* TO DO
Only one portion of the data is to be written out: from the line bearing "Theorem sleep_waits ms" through the line bearing "unfold sleep_ticks. destruct". Write it exactly as it appears.

*** EXTRACTED ENTRIES

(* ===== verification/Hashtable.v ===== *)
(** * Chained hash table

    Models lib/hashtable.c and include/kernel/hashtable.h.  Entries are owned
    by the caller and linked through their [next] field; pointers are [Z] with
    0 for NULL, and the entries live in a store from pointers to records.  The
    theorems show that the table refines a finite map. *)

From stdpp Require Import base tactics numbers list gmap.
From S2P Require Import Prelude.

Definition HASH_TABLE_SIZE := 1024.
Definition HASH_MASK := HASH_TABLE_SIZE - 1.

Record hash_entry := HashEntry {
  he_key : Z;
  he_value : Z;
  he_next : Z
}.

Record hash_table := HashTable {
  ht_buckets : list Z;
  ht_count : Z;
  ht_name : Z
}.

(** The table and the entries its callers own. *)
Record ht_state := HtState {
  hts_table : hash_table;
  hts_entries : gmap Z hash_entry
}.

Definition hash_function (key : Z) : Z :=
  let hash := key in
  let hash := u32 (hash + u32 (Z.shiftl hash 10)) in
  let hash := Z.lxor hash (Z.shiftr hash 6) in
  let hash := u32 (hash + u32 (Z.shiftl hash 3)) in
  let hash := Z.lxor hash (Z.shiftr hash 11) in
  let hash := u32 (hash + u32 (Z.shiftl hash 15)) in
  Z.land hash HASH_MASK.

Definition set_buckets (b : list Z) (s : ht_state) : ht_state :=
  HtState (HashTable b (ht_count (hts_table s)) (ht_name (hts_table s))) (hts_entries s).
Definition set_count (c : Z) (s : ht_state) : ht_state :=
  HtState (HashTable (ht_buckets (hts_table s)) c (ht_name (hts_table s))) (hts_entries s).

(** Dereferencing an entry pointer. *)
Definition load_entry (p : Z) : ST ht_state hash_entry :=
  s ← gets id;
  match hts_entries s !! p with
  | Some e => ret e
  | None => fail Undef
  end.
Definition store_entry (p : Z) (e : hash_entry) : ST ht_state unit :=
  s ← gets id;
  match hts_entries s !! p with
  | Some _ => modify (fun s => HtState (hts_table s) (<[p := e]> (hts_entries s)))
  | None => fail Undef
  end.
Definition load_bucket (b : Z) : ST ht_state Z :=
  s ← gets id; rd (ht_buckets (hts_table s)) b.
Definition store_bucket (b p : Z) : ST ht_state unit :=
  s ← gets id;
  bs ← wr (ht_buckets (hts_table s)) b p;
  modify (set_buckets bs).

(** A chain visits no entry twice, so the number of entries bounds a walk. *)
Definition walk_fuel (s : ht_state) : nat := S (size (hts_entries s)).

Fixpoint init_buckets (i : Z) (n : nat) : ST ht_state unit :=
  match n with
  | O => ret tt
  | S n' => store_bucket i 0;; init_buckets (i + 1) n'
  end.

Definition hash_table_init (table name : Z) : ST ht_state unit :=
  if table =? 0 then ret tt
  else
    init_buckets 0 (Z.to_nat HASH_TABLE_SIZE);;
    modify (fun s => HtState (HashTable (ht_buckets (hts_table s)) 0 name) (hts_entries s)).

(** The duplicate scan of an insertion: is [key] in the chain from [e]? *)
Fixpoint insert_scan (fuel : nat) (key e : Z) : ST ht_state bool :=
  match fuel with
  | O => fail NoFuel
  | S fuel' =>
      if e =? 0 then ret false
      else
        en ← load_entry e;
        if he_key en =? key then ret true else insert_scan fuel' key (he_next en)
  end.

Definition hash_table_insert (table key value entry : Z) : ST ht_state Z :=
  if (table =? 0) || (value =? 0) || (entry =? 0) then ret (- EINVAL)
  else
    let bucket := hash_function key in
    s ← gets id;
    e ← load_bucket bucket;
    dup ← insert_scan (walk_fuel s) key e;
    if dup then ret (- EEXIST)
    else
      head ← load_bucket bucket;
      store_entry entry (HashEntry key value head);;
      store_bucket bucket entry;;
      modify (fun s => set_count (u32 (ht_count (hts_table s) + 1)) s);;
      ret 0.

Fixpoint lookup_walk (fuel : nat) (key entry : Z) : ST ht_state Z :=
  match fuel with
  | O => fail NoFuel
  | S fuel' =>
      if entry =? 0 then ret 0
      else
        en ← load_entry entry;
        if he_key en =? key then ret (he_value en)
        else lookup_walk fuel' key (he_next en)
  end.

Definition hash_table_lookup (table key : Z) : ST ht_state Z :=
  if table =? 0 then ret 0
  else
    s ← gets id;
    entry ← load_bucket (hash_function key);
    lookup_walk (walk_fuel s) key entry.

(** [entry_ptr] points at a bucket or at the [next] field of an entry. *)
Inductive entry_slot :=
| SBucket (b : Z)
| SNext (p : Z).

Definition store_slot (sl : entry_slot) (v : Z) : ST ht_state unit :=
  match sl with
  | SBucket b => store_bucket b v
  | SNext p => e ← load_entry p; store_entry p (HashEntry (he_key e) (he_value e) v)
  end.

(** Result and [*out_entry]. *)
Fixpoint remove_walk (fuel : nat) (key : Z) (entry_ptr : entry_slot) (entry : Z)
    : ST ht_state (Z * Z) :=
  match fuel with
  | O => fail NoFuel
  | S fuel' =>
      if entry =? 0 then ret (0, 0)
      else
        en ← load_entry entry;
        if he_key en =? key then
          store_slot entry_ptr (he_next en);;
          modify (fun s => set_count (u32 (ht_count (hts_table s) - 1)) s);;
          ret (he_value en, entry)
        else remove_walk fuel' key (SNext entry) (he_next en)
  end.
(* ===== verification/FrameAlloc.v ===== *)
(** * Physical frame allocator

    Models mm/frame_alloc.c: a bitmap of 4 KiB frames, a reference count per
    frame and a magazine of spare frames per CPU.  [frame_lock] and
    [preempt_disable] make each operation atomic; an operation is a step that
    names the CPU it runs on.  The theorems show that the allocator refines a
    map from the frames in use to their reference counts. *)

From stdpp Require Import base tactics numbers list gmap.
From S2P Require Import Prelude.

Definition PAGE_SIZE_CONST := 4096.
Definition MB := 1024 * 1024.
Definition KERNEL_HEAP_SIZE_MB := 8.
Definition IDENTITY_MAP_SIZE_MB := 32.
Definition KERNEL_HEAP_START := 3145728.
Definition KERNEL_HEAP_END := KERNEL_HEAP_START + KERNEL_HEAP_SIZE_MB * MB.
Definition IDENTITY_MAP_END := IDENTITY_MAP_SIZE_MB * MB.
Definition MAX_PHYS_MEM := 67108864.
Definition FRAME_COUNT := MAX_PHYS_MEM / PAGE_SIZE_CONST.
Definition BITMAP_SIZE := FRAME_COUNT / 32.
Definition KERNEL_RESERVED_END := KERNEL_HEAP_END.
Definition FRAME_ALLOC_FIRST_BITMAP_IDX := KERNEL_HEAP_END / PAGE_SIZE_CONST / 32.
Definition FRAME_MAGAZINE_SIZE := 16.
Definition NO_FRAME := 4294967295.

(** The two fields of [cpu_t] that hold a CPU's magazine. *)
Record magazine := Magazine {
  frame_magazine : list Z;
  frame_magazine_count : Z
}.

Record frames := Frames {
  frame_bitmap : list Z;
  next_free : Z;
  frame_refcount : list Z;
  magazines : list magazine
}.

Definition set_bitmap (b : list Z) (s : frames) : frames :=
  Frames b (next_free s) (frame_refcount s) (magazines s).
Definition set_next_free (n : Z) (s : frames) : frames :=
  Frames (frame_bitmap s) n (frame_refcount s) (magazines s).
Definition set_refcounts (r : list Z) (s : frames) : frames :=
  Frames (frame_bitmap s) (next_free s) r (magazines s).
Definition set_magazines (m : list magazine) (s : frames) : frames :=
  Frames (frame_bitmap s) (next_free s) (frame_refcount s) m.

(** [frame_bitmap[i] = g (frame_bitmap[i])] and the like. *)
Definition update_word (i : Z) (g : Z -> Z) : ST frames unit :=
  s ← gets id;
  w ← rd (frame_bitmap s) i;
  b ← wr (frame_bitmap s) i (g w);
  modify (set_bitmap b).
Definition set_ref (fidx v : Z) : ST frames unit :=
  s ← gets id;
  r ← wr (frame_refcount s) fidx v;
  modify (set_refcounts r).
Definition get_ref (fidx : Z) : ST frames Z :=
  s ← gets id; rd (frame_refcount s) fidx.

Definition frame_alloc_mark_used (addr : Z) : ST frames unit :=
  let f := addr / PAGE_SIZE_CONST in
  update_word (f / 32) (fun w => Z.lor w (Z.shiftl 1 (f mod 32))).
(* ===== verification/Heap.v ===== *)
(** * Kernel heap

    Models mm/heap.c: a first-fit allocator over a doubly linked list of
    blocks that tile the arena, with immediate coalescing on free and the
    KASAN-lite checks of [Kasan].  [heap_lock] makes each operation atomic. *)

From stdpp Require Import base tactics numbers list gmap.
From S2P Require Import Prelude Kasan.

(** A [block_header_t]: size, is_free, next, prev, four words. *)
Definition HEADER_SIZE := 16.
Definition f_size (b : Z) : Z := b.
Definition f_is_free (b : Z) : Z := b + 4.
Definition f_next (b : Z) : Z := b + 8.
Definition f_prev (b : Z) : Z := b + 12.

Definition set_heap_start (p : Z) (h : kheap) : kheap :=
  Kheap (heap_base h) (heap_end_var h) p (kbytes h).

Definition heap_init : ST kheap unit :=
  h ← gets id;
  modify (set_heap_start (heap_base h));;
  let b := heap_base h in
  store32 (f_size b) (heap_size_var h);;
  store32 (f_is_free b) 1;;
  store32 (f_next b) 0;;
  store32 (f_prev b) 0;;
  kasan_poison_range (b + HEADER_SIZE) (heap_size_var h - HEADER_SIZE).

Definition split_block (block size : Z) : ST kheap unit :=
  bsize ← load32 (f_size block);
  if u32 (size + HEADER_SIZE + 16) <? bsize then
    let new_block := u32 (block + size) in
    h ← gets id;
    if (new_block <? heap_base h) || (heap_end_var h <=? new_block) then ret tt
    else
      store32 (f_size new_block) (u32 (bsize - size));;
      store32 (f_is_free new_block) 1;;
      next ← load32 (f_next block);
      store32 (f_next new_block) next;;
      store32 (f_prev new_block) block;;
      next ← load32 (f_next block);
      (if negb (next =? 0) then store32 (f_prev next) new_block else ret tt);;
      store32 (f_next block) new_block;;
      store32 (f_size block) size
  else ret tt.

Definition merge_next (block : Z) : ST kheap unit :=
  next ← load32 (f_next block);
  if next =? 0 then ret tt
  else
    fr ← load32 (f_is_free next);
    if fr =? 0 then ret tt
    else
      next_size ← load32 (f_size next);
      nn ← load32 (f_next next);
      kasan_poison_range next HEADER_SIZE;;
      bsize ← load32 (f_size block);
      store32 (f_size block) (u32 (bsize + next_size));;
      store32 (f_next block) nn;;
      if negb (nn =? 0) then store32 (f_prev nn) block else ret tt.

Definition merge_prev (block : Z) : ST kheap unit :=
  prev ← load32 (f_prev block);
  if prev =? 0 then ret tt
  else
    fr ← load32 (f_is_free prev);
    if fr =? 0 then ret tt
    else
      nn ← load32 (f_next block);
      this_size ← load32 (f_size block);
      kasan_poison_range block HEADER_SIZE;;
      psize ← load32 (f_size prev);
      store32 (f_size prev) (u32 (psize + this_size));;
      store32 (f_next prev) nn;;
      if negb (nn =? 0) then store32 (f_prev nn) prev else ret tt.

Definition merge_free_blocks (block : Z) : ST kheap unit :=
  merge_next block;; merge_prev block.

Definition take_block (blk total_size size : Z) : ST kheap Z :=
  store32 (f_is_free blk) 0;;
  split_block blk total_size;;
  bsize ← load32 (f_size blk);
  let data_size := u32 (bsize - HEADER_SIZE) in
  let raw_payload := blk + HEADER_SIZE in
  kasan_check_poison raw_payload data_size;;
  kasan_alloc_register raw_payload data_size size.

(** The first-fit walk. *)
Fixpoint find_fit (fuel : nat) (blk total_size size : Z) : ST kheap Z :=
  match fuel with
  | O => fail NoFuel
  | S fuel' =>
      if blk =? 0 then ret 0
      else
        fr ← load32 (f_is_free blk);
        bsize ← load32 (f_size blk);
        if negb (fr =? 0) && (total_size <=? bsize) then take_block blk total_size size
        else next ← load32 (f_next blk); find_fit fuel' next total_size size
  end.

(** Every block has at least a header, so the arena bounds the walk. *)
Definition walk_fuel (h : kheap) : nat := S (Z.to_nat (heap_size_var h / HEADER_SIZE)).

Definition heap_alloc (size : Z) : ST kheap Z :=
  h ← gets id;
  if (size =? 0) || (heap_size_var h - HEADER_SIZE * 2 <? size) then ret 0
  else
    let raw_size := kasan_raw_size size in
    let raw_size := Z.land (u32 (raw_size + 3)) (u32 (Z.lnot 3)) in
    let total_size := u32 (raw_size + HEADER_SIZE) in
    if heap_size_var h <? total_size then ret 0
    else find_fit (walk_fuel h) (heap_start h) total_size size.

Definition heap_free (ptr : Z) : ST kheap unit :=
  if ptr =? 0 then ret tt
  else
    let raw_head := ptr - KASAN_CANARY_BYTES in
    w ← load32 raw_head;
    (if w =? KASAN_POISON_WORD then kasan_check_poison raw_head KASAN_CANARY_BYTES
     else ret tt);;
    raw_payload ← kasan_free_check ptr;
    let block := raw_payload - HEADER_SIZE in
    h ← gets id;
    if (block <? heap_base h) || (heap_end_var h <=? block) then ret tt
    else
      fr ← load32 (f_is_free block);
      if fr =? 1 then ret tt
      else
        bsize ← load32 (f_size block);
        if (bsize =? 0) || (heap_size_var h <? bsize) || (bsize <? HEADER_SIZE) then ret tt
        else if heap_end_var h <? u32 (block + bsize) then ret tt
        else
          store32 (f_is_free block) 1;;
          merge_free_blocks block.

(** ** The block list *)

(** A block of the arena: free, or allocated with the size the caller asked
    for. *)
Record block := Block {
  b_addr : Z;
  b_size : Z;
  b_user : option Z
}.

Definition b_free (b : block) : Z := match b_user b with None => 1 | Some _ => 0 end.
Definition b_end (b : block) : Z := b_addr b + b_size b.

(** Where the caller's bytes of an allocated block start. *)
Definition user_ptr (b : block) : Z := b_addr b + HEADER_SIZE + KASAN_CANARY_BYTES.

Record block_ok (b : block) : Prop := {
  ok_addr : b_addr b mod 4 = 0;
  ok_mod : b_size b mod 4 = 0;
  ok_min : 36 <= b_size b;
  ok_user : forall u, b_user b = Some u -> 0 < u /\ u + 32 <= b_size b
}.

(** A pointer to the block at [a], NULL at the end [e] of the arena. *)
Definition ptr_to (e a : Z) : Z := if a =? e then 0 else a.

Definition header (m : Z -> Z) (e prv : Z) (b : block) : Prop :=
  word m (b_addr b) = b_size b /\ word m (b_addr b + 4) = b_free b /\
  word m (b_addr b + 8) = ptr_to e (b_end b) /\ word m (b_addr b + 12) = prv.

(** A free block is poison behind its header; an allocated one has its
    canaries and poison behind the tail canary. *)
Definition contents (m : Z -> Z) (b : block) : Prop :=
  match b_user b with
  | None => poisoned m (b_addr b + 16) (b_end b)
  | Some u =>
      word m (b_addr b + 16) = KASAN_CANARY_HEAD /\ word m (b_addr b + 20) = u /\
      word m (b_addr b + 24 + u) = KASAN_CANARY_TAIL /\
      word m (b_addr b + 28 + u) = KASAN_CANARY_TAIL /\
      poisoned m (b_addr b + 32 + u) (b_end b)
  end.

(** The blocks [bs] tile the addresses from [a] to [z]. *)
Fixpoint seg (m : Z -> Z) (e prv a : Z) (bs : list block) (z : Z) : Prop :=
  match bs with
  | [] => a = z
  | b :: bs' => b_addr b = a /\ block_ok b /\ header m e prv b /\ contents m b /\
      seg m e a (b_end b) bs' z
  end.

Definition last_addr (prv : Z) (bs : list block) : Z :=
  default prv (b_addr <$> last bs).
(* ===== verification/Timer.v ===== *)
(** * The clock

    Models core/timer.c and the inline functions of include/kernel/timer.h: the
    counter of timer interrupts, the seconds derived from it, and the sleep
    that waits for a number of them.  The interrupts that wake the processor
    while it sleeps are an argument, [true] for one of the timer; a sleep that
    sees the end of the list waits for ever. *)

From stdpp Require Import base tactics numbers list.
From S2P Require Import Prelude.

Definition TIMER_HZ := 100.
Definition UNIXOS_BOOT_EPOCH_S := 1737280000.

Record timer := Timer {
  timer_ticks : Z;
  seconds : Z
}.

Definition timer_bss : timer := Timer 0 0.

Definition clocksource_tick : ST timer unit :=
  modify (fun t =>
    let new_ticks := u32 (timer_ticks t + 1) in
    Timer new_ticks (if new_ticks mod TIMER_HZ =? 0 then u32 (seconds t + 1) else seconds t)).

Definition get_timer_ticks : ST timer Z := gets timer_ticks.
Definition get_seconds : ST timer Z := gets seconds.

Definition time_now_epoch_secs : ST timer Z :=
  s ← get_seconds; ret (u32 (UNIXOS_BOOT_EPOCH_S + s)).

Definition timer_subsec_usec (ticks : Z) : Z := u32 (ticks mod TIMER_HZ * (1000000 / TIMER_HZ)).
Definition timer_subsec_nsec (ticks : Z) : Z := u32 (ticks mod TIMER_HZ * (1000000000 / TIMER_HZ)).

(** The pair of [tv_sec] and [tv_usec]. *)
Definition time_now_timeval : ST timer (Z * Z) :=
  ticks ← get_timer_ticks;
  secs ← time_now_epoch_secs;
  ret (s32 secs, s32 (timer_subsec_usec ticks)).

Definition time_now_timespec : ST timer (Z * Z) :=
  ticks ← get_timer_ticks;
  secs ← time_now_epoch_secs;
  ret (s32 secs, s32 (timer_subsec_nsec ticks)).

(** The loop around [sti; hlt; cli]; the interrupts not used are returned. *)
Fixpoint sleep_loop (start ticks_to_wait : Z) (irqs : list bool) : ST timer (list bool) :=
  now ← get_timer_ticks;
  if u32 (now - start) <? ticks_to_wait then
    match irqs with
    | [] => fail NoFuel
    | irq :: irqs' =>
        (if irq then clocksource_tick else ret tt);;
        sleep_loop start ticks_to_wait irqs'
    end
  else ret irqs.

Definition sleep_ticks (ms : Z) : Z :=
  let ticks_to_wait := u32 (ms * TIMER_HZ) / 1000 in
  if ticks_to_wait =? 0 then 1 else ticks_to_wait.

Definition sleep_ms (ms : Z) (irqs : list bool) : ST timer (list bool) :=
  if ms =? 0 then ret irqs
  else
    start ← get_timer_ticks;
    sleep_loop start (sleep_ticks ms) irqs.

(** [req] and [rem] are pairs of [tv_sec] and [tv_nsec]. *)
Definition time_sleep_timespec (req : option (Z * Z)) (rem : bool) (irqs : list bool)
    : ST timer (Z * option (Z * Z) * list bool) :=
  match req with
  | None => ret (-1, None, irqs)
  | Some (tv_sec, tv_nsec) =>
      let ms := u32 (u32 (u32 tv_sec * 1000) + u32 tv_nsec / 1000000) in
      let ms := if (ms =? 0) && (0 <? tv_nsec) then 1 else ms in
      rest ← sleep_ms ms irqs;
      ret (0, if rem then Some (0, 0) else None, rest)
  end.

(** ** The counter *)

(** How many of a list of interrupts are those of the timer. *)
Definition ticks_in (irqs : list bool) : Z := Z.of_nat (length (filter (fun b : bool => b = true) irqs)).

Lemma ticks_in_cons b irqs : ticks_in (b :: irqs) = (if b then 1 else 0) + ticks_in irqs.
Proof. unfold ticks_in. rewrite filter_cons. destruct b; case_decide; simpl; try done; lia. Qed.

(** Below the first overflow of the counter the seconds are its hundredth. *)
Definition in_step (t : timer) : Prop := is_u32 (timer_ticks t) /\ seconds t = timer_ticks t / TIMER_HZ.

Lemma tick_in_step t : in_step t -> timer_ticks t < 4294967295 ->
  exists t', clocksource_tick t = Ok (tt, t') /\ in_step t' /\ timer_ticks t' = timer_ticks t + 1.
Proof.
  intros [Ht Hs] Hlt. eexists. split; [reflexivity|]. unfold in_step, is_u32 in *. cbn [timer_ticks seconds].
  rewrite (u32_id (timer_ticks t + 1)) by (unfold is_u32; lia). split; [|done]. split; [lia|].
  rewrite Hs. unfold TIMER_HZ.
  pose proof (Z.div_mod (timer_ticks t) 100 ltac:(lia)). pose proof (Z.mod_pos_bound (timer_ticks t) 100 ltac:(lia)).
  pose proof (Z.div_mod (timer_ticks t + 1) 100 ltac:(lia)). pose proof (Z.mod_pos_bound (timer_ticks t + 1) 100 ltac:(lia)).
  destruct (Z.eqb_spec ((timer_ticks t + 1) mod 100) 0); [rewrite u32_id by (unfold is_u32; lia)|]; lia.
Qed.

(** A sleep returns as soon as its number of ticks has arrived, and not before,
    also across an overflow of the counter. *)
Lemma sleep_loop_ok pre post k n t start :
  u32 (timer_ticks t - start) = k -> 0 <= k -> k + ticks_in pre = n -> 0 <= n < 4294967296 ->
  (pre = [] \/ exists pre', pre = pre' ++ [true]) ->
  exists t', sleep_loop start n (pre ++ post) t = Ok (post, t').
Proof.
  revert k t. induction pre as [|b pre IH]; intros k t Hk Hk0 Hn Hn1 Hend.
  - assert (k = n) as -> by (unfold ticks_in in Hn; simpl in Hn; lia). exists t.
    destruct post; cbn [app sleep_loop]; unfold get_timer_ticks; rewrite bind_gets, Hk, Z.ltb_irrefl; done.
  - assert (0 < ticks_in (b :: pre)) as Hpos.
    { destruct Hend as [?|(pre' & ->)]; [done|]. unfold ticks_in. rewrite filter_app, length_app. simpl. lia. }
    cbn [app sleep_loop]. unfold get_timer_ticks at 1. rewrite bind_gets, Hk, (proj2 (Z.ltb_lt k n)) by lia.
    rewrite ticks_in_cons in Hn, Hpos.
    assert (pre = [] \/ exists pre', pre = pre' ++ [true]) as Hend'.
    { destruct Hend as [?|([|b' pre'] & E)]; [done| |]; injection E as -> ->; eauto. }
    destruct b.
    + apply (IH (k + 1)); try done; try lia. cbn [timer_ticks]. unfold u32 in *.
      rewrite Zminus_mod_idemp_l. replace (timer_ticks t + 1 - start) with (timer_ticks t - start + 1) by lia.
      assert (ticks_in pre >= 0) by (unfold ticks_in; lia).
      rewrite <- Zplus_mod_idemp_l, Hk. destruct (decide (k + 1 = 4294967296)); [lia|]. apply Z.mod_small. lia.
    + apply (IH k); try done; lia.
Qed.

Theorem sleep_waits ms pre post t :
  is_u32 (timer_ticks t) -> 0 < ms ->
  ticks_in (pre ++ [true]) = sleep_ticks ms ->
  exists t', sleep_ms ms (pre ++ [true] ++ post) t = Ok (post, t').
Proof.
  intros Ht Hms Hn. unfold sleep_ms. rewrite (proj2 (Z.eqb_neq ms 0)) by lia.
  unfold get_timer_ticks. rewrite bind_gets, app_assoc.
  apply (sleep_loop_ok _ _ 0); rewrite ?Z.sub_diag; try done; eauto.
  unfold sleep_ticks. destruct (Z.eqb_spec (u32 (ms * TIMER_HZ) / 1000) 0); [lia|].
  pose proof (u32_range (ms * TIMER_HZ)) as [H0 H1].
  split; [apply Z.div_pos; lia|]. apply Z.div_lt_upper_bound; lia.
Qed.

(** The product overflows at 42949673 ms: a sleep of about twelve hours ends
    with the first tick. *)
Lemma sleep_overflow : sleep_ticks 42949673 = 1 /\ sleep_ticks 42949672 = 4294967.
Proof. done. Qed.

******

* TASK RESPONSE
Theorem sleep_waits ms pre post t :
  is_u32 (timer_ticks t) -> 0 < ms ->
  ticks_in (pre ++ [true]) = sleep_ticks ms ->
  exists t', sleep_ms ms (pre ++ [true] ++ post) t = Ok (post, t').
Proof.
  intros Ht Hms Hn. unfold sleep_ms. rewrite (proj2 (Z.eqb_neq ms 0)) by lia.
  unfold get_timer_ticks. rewrite bind_gets, app_assoc.
  apply (sleep_loop_ok _ _ 0); rewrite ?Z.sub_diag; try done; eauto.
  unfold sleep_ticks. destruct (Z.eqb_spec (u32 (ms * TIMER_HZ) / 1000) 0); [lia|].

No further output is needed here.